Anayasa'ya aykırılık var? Var. 110 milletvekiliyle yapılacak başvurunun reddedilme olasılığı çok yüksek.

"YARGI EVRENSEL KURALLARA UYGUN DAVRANMALI"

Üzerinde bulunduğumuz konu yargının bağımsızlığı. Yargının bu konuda evrensel hukuk kurallarına göre davranması gerekiyor.


"TERÖRİSTİN EVİNE TAZİYE ZİYARETİ DOĞRU DEĞİL"

Meclis'te bütçe görüşmelerinde bir milletvekilinin, bir teröristin taziyesine gitmesine tepki gösterdi.Teröristin evine taziye ziyareti doğru değil. Hele hele bir terör örgütüne silah taşınması asla kabul edilebilir bir şey değil. Meclis sorun çözme yeridir. Ama şu soruyu da soruyorum bir AKP milletvekili de gitti cenazeye, onun fezlekesi neden yok? Bu savcı kör mü? Birisine fezleke düzenliyorsunuz, diğerine düzenlemiyorsunuz. Böyle çifte standart olmaz.

Bireysel olarak AYM'ye başvurmayacağım. Gerekirse gider kendimizi savunacağız.

"HER ŞEHİDİN HESABINI SORACAĞIZ"

Her gün şehit geliyor.
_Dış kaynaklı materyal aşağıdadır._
Lemma heap_wf_children_lt h d td c :
  heap_wf h → h !! d = Some td → c ∈ children td → c < length h.
Proof.
  intros Hwf Hd Hc. destruct (Hwf d td Hd) as [H1 _].
  destruct (H1 c Hc) as (tc & Htc & _). by eapply lookup_lt_Some.
Qed.

Lemma count_occ_snoc (l : list nat) x y :
  count_occ Nat.eq_dec (l ++ [y]) x =
  count_occ Nat.eq_dec l x + (if decide (y = x) then 1 else 0).
Proof.
  rewrite count_occ_app. simpl.
  destruct (Nat.eq_dec y x), (decide (y = x)); done.
Qed.

Lemma heap_wf_construct h p tn :
  heap_wf h → (∀ pa, p = ParentTag pa → pa < length h) →
  parent tn = p → children tn = [] →
  heap_wf (linked h p ++ [tn]).
Proof.
  intros Hwf Hp Hpt Hct d td' Hd.
  assert (∀ x tx, h !! x = Some tx →
            ∃ tx', (linked h p ++ [tn]) !! x = Some tx' ∧
                   parent tx' = parent tx ∧
                   children tx' = if decide (p = ParentTag x)
                                  then children tx ++ [length h]
                                  else children tx) as Hfwd.
  { intros x tx Hx. destruct (linked_lookup h p x tx Hx) as (tx' & ? & ? & ?).
    exists tx'. split_and!; try done. by apply lookup_app_l_Some. }
  assert ((linked h p ++ [tn]) !! length h = Some tn) as Hnew.
  { rewrite lookup_app_r by by rewrite linked_length.
    by rewrite linked_length, Nat.sub_diag. }
  apply lookup_app_Some in Hd as [Hd|[Hge Hd]].
  - destruct (linked_lookup_inv h p d td' Hd) as (td & Htd & Hpar & Hch).
    assert (d < length h) as Hlt by by eapply lookup_lt_Some.
    destruct (Hwf d td Htd) as [Hc1 Hp1]. split.
    + intros c Hc. rewrite Hch in Hc.
      assert (c ∈ children td ∨ (p = ParentTag d ∧ c = length h)) as [Hin|[Hpd ->]].
      { case_decide; [|by left]. apply elem_of_app in Hc as [?|Hc]; [by left|].
        right. apply list_elem_of_singleton in Hc. done. }
      * destruct (Hc1 c Hin) as (tc & Htc & Hpc).
        destruct (Hfwd c tc Htc) as (tc' & Htc' & Hpc' & _).
        exists tc'. split; [done|congruence].
      * exists tn. split; [done|congruence].
    + intros p0 Hp0. rewrite Hpar in Hp0.
      destruct (Hp1 p0 Hp0) as (tp & Htp & Hcnt).
      destruct (Hfwd p0 tp Htp) as (tp' & Htp' & _ & Hch').
      exists tp'. split; [done|]. rewrite Hch'.
      case_decide; [|done]. rewrite count_occ_snoc, Hcnt.
      rewrite decide_False by lia. lia.
  - rewrite linked_length in *.
    assert (d = length h) as ->.
    { apply lookup_lt_Some in Hd. simpl in Hd. lia. }
    rewrite Nat.sub_diag in Hd. simpl in Hd. simplify_eq. split.
    + intros c Hc. rewrite Hct in Hc. by apply elem_of_nil in Hc.
    + intros pa Hpa.
      destruct (lookup_lt_is_Some_2 h pa) as [tp Htp]; [by apply Hp|].
      destruct (Hfwd pa tp Htp) as (tp' & Htp' & _ & Hch').
      exists tp'. split; [done|]. rewrite Hch', decide_True by done.
      rewrite count_occ_snoc, decide_True by done.
      rewrite (proj1 (count_occ_not_In Nat.eq_dec (children tp) (length h))); [done|].
      intros Hin. apply list_elem_of_In in Hin.
      pose proof (heap_wf_children_lt h pa tp _ Hwf Htp Hin). lia.
Qed.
Bir sorumlu bulmak lazımdı. "Anayasa ve dokunulmazlıklar var, terörle mücadele yapamıyoruz" dediler. Bu dokunulmazlıkları gündeme getirerek terörü gölgelediler. Biz her şehidin hesabını soracağız. (Çukurca'da helikopteri düşürdüğü iddia edilen PKK füzesi) Bazı gazeteciler, PKK'nın elinde bu füzelerden olduğunu söylüyor. Bütün bunların sorumlusu biz miyiz? 2002'de ülkeyi devraldıklarında terör var mıydı? Ne oldu da terör bu kadar arttı. Polis müdahale etmek istedi, kaymakam müdahalşe etmek istedi ama izin vermediler. Emin olun terörle işbirliği yaptılar. Şehrin ortasında ellerinde silahlarla trafik kontrolü yapacaklar, ses çıkarmayacaksınız. Ondan sonra diyeceksiniz ki "dokunulmazlıklar var ben terörle mücadele edemiyorum" Bu yöntemle terörle mücadele olmaz.

"HER ŞEYİ BEN YAPACAĞIM DERSENİZ BİZ DE SOKAĞA ÇIKARIZ"

Bir ülkenin rejimini o ülkenin tarihi belirler. Biz diyoruz ki güçlü bir parlamenter sistem yapıyorlar. Diyorlar ki 'büyüme olmaz'. Bugün büyük ülkelerde Amerika dışında çoğunluk parlamente sistemde. Olay sistem değil demokrasi ve hukukun üstünlüğü. 'Her şeyi ben yapacağım' diyor. Bunun adına da başkanlık sistemi diyor. Biz de dedik ki böyle bir sistemi bizim kanımızı dökmeden getiremezsin. Her şeyi ben yapacağım derseniz biz de sokağa çıkarız. Demokrasiyi savunmayacaksak neyi savunacağız? Başkanlık sistemi diye nasıl bir sistem getireceklerse önce bir ortaya koysunlar.

Büyükelçi tayin ediyor, parlamento onun elinde. 'Kalkın' diyor her kes kalkıyor. Bu Kuzey Kore modeli. Dünyada alay konusu olduk.